Nahodil entered into a plea agreement whereby he agreed to plead guilty to Count II of the superseding indictment charging him with using or carrying a firearm in relation to a drug trafficking crime in violation of 18 U.S.C. § 924(c)(1), and the United States agreed to dismiss the four remaining counts in the superseding indictment. The plea agreement was executed by Nahodil and United States Attorney James J. West on May 22 and May 24, 1991, respectively. As a result of the plea agreement, a change of plea hearing was held on May 31, 1991. At the hearing, Nahodil pled guilty to Count II of the superseding indictment, which charged that:
The hearing, which lasted more than one hour, was repeatedly delayed to allow Nahodil to consult with his attorney. Nahodil sought the advice of his counsel no less than seven times during the hearing. Apparently, Nahodil's chief concern during the hearing was that, although the firearm and drugs were located in the same room, he did not feel that this amounted to the use of a firearm "during and in relation to a drug trafficking offense". Nahodil stated that the firearm was brought up as a conversation piece and was never used as a threat. Due to this concern, the court questioned Nahodil regarding the firearm to ensure that under current legal standards it was in fact used to facilitate drug trafficking.

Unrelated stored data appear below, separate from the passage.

(** ** Reading consumes the trace *)

Lemma fread_shorter n l p : TraceReader.Reader.fread_or_exit n l = Ret p -> (n + length p.2 = length l)%nat.
Proof.
  unfold TraceReader.Reader.fread_or_exit, TraceReader.Reader.fread. destruct (Nat.leb_spec n (length l)); [|done].
  intros E. injection E as <-. simpl. rewrite length_drop. lia.
Qed.

Lemma skip_shorter fuel l l' : TraceReader.Reader.skip_to_insn fuel l = Ret l' -> (length l' <= length l)%nat.
Proof.
  revert l. induction fuel as [|fuel IH]; intros l; [done|]. cbn [TraceReader.Reader.skip_to_insn].
  intros (h & Hh%fread_shorter & E)%cbind_Ret. destruct (_ =? _); [injection E as <-; lia|].
  destruct (_ =? _); [apply cbind_Ret in E as (d & Hd%fread_shorter & E%IH); lia|].
  destruct (_ =? _); [apply cbind_Ret in E as (d & Hd%fread_shorter & E%IH); lia|done].
Qed.

Lemma read_single_shorter l i l' : TraceReader.Reader.read_single_instr_qemutrace l = Ret (i, l') -> (length l' < length l)%nat.
Proof.
  unfold TraceReader.Reader.read_single_instr_qemutrace.
  intros (x & Hx%fread_shorter & (h & Hh%fread_shorter & E)%cbind_Ret)%cbind_Ret. unfold TraceReader.Reader.sizeof_insn in Hx.
  destruct (_ =? _); [|destruct (_ =? _)].
  - apply cbind_Ret in E as (d & Hd%fread_shorter & (l2 & Hl%skip_shorter & E)%cbind_Ret). injection E as _ <-. lia.
  - apply cbind_Ret in E as (n & Hn%fread_shorter & (h2 & Hh2%fread_shorter & E)%cbind_Ret). destruct (_ =? _); [|done].
    injection E as _ <-. lia.
  - destruct (_ =? _); [|done]. injection E as _ <-. lia.
Qed.

Lemma get_shorter t i t' : reader_get t = Ret (i, t') -> (length (TraceReader.Reader.rest t') < length (TraceReader.Reader.rest t))%nat.
Proof.
  unfold TraceReader.Reader.reader_get. intros ([x l] & Hx%read_single_shorter & E)%cbind_Ret.
  destruct (TraceReader.Reader.last_instr t); [injection E as _ <-; done|].
  apply cbind_Ret in E as ([y l2] & Hy%read_single_shorter & E). injection E as _ <-. simpl. lia.
Qed.
(* ===== verification/SimCpuSmall.v ===== *)
(** * ChampSim: a small core at work

    A core with short queues, whose memory answers at once, runs a few instructions:
    the theorems about the core and the simulation loop apply to it. *)

From stdpp Require Import base list.
From S2P Require Import Prelude SimUtil SimQueue SimBranch SimBtb SimCpu SimRob SimSched SimCpuFrame SimCpuSched SimCpuSpec SimMain.
From S2P Require TraceReader.
Import Util Circ Rob Cpu Sched CpuFrame CpuSched CpuSpec.
Import (notations) Mem.
Local Open Scope Z_scope.
Local Open Scope c_scope.

Module SmallCore.

#[local] Instance config : Config := {| BLOCK_SIZE := 64; PAGE_SIZE := 4096; NUM_CPUS := 1 |}.

(** Predicts taken; remembers nothing. *)
#[local] Instance taken : BranchPredictor unit := {|
  predict_branch := fun _ _ _ _ s => (true, s);
  last_branch_result := fun _ _ _ _ s => s |}.
#[local] Instance no_targets : TargetBuffer unit := {|
  btb_prediction := fun _ _ b => ((0, true), b);
  update_btb := fun _ _ _ _ b => b |}.
(** Translations are the identity and every request is answered at once. *)
#[local] Instance ideal : Memory unit := {|
  bus_fill_level := fun _ _ => 0;
  bus_add_rq := fun b p m => Ret (0, p, [(b, p <| Mem.data := Mem.address p |>)], m);
  bus_add_wq := fun _ p m => Ret (0, p, [], m) |}.

Definition constants (retire : nat) : cpu_params := mkCpuParams 0 1 1 16 2 2 2 4 2 2 2 retire 1 0 1 2 (fun _ => 2%nat).
Definition core : Type := O3_CPU unit unit unit.
Definition blank : ooo_model_instr := of_reader (TraceReader.Reader.mkInstr 0 false false 0 0 (replicate 4 0) (replicate 4 0) (replicate 4 0) (replicate 4 0) (0, 0) true).
Definition new (retire : nat) : core := new_CPU (constants retire) 0 4 4 4 4 2 2 1 1 blank tt tt tt.

Definition warm (cpu : Z) : bool := true.

(** Read an instruction or operate. *)
Definition event_step (retire : nat) (e : option TraceReader.Reader.ooo_model_instr) (c : core) : cres core :=
  match e with
  | None => _operate (constants retire) warm 0 c
  | Some r =>
    if negb (fetch_stall c) && (0 <? instrs_to_read_this_cycle c) then init_instruction (constants retire) warm (of_reader r) c
    else Abort "not asked for"
  end.
Fixpoint events (retire : nat) (l : list (option TraceReader.Reader.ooo_model_instr)) (c : core) : cres core :=
  match l with
  | [] => Ret c
  | e :: l => let* c := event_step retire e c in events retire l c
  end.

Lemma events_reachable retire l fed c c' :
  reachable (constants retire) 0 fed c -> events retire l c = Ret c' -> reachable (constants retire) 0 (fed ++ omap id l) c'.
Proof.
  revert fed c. induction l as [|e l IH]; intros fed c Hr; cbn [events].
  - intros E. injection E as <-. simpl. by rewrite app_nil_r.
  - intros (c1 & E1 & E)%cbind_Ret. destruct e as [r|]; cbn [event_step] in E1.
    + destruct (negb (fetch_stall c) && (0 <? instrs_to_read_this_cycle c)) eqn:Hc; [|done].
      apply andb_true_iff in Hc as [Hs%negb_true_iff Hp%Z.ltb_lt]. change (omap id (Some r :: l)) with ([r] ++ omap id l).
      rewrite app_assoc. apply (IH _ c1); [|done]. by eapply reach_read.
    + apply (IH fed c1); [|done]. by eapply reach_operate.
Qed.

(** An instruction at [ip] that reads register [src] and writes register [dst]. *)
Definition reg_instr (ip src dst : Z) : TraceReader.Reader.ooo_model_instr :=
  TraceReader.Reader.mkInstr ip false false 0 0 [dst; 0; 0; 0] [src; 0; 0; 0] (replicate 4 0) (replicate 4 0) (0, 0) true.
Definition load_instr (ip a dst : Z) : TraceReader.Reader.ooo_model_instr :=
  TraceReader.Reader.mkInstr ip false false 0 0 [dst; 0; 0; 0] (replicate 4 0) (replicate 4 0) [a; 0; 0; 0] (0, 0) false.

Definition get {A} (d : A) (m : cres A) : A := match m with Ret x => x | Abort _ => d end.

Definition program3 : list TraceReader.Reader.ooo_model_instr := [load_instr 4096 8192 1; reg_instr 4100 1 2; reg_instr 4104 2 3].
Definition reads3 : list (option TraceReader.Reader.ooo_model_instr) :=
  [None; Some (load_instr 4096 8192 1); Some (reg_instr 4100 1 2); None; Some (reg_instr 4104 2 3)].
Definition later (retire n : nat) : core := get (new retire) (events retire (reads3 ++ replicate n None) (new retire)).

Lemma later_reachable retire n : (exists c, events retire (reads3 ++ replicate n None) (new retire) = Ret c) ->
  reachable (constants retire) 0 program3 (later retire n).
Proof.
  intros (c & E). unfold later. rewrite E. cbn [get].
  replace program3 with ([] ++ omap id (reads3 ++ replicate n None)).
  - eapply events_reachable; [apply reach_new|exact E].
  - simpl. do 3 f_equal. clear E. by induction n.
Qed.


(** The load and the instruction that reads its register, which has started. *)
Lemma operands_produced_witness :
  exists producer reader younger, contents (ROB (later 2 9)) = [] ++ producer :: [] ++ reader :: younger /\
  executed reader = INFLIGHT /\ executed producer = COMPLETED.
Proof.
  destruct (contents (ROB (later 2 9))) as [|a [|b l]] eqn:E; [vm_compute in E; discriminate E..|].
  assert (executed b = INFLIGHT /\ source_registers b = [1; 0; 0; 0] /\ destination_registers a = [1; 0; 0; 0]) as (Hb & Hs & Hd).
  { vm_compute in E. injection E as <- <- _. split_and!; reflexivity. }
  exists a, b, l. split; [reflexivity|]. split; [exact Hb|].
  apply (operands_produced (constants 2) 0 program3 (later 2 9) [] a [] b l 1).
  - apply later_reachable. eexists. vm_compute. reflexivity.
  - reflexivity.
  - exact E.
  - rewrite Hb. discriminate.
  - rewrite Hs. by left.
  - discriminate.
  - rewrite Hd. by left.
  - constructor.
Defined.

Lemma scheduler_asserts_hold_witness :
  exists c1 c2, complete_inflight_instruction (constants 2) (later 2 8) = Ret c1 /\
  schedule_instruction (constants 2) warm (execute_instruction (constants 2) warm c1) = Ret c2 /\
  executed <$> contents (ROB (later 2 8)) = [1; 0; 0] /\ executed <$> contents (ROB c2) = [2; 1; 0].
Proof.
  destruct (scheduler_asserts_hold (constants 2) 0 program3 (later 2 8) warm) as (c1 & c2 & H1 & H2 & _).
  - apply later_reachable. eexists. vm_compute. reflexivity.
  - reflexivity.
  - exists c1, c2. split; [exact H1|]. split; [exact H2|].
    assert (get (new 2) (complete_inflight_instruction (constants 2) (later 2 8)) = c1) as <- by (rewrite H1; reflexivity).
    assert (get (new 2) (schedule_instruction (constants 2) warm (execute_instruction (constants 2) warm
      (get (new 2) (complete_inflight_instruction (constants 2) (later 2 8))))) = c2) as <- by (rewrite H2; reflexivity).
    vm_compute. split; reflexivity.
Defined.

Lemma read_instruction_enters_witness :
  exists c', init_instruction (constants 2) warm (of_reader (reg_instr 4108 3 4)) (later 2 0) = Ret c' /\
  instr_unique_id c' = 4.
Proof.
  destruct (read_instruction_enters (constants 2) 0 program3 (later 2 0) warm (reg_instr 4108 3 4)) as (c' & H1 & _ & H2).
  - apply later_reachable. eexists. vm_compute. reflexivity.
  - reflexivity.
  - vm_compute. reflexivity.
  - vm_compute. reflexivity.
  - split; [discriminate|reflexivity].
  - vm_compute. discriminate.
  - exists c'. split; [exact H1|exact H2].
Defined.

(** ** A whole simulation *)

(** A trace of [n] instructions, behind the header of the first one. *)
Definition trace_of (n : nat) : TraceReader.Reader.qemu_tracereader :=
  TraceReader.Reader.mkReader
    (drop TraceReader.Reader.sizeof_header (TraceReader.Reader.events_bytes 1
      ((fun j => (Z.of_nat j, TraceReader.Reader.EvInsn (TraceReader.Reader.mkInsn 0 (4096 + 4 * Z.of_nat j) 0 3 0 0 0))) <$> seq 0 n))) None.

Definition quiet (m : unit) : cres (list (bus * Mem.PACKET) * unit) := Ret ([], m).
Local Abbreviation simulated := (Main.sim_loop (constants 2) 0 2 3 quiet quiet id 40
  (Main.new_sim (new_CPU (constants 2) 0 4 4 4 4 2 2 1 1 blank tt tt tt) (trace_of 40))).
Lemma simulated_result :
  exists s, simulated = Ret s /\ Main.simulation_complete s = true.
Proof.
  assert ((match simulated with Ret s => Main.simulation_complete s | Abort _ => false end) = true) as H by (vm_compute; reflexivity).
  destruct simulated as [s|]; [by exists s|discriminate H].
Qed.

Lemma simulation_measures_witness :
  exists s, simulated = Ret s /\ 2 < Main.begin_sim_instr s <= 4 /\ 3 <= Main.finish_sim_instr s <= 4 /\
  exists fed, TraceReader.Reader.reader_gets (length fed) (trace_of 40) = Ret (fed, Main.trace s) /\
  num_retired (Main.ooo_cpu s) <= Z.of_nat (length fed).
Proof.
  destruct simulated_result as (s & E & Hc). exists s. split; [exact E|].
  destruct (Main.simulation_measures (constants 2) 0 2 3 quiet quiet id 4 4 4 4 2 2 1 1 blank tt tt tt (trace_of 40) 40 s)
    as (H1 & H2 & fed & H3 & _ & H4 & _).
  - vm_compute. reflexivity.
  - lia.
  - lia.
  - vm_compute. reflexivity.
  - exact E.
  - exact Hc.
  - split; [exact H1|]. split; [exact H2|]. exists fed. split; [exact H3|exact H4].
Defined.

End SmallCore.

On June 14, 1991, Nahodil filed a motion to withdraw his guilty plea pursuant to Fed.R.Crim.P. 32(d). He contends that he is not guilty of using a firearm "during and in relation" to a drug trafficking crime, and that Deborah Braun, the confidential informant and key witness in this case, has not been truthful. By supplemental brief, the government has notified the court that Deborah Braun died on August 11, 1991, at Shamokin General Hospital. Although the cause and manner of death are still under investigation, the government indicates that death was apparently due to a drug overdose.
"If a motion for withdrawal of a plea of guilty or nolo contendere is made before sentence is imposed, ... the court may permit withdrawal of the plea upon a showing by the defendant of any fair or just reason." Fed.R.Crim.P. 32(d). A determination of whether to allow withdrawal of a guilty plea requires consideration of the facts and circumstances in each case. United States v. Crowley, 529 F.2d 1066, 1071 (3d Cir.1976). Such a motion should be construed liberally in favor of the accused. United States v. Young, 424 F.2d 1276, 1279 (3d Cir.1970); United States v. Hancock, 607 F.2d 337 (10th Cir.1979).
However, a criminal defendant has no absolute right to withdraw a guilty plea under Rule 32(d). United States v. Martinez, 785 F.2d 111, 115 (3d Cir.1986), citing United States v. Trott, 779 F.2d 912, 915 (3d Cir.1985); Government of the Virgin Islands v. Berry, 631 F.2d 214, 219-20 (3d Cir.1980). Withdrawal of a guilty plea is a privilege, not a right. Id. at 220.1
Both parties have cited Third Circuit cases for the three factors which the court of appeals considers when reviewing a district court's disposition of a motion to withdraw a guilty plea pursuant to Rule 32(d). These three factors are: 1) whether the defendant asserts his innocence; 2) whether the government would be prejudiced by withdrawal; and 3) the strength of the defendant's reasons for moving to withdraw. See, e.g., United States v. Martinez, 785 F.2d at 114.2 While this is a correct recitation of the law concerning the court of appeals' review of a district court's ruling on a Rule 32(d) motion, the court prefers to determine the motion in accordance with the analysis set forth in the advisory notes to the Rule. This approach combines above factors (1) and (3), as they both relate to defendant's reasons for seeking the plea withdrawal, and makes them the initial consideration for the court. The court does not consider whether the government would be prejudiced by withdrawal of the plea unless and until the defendant first establishes a "fair and just" reason for the withdrawal of the plea.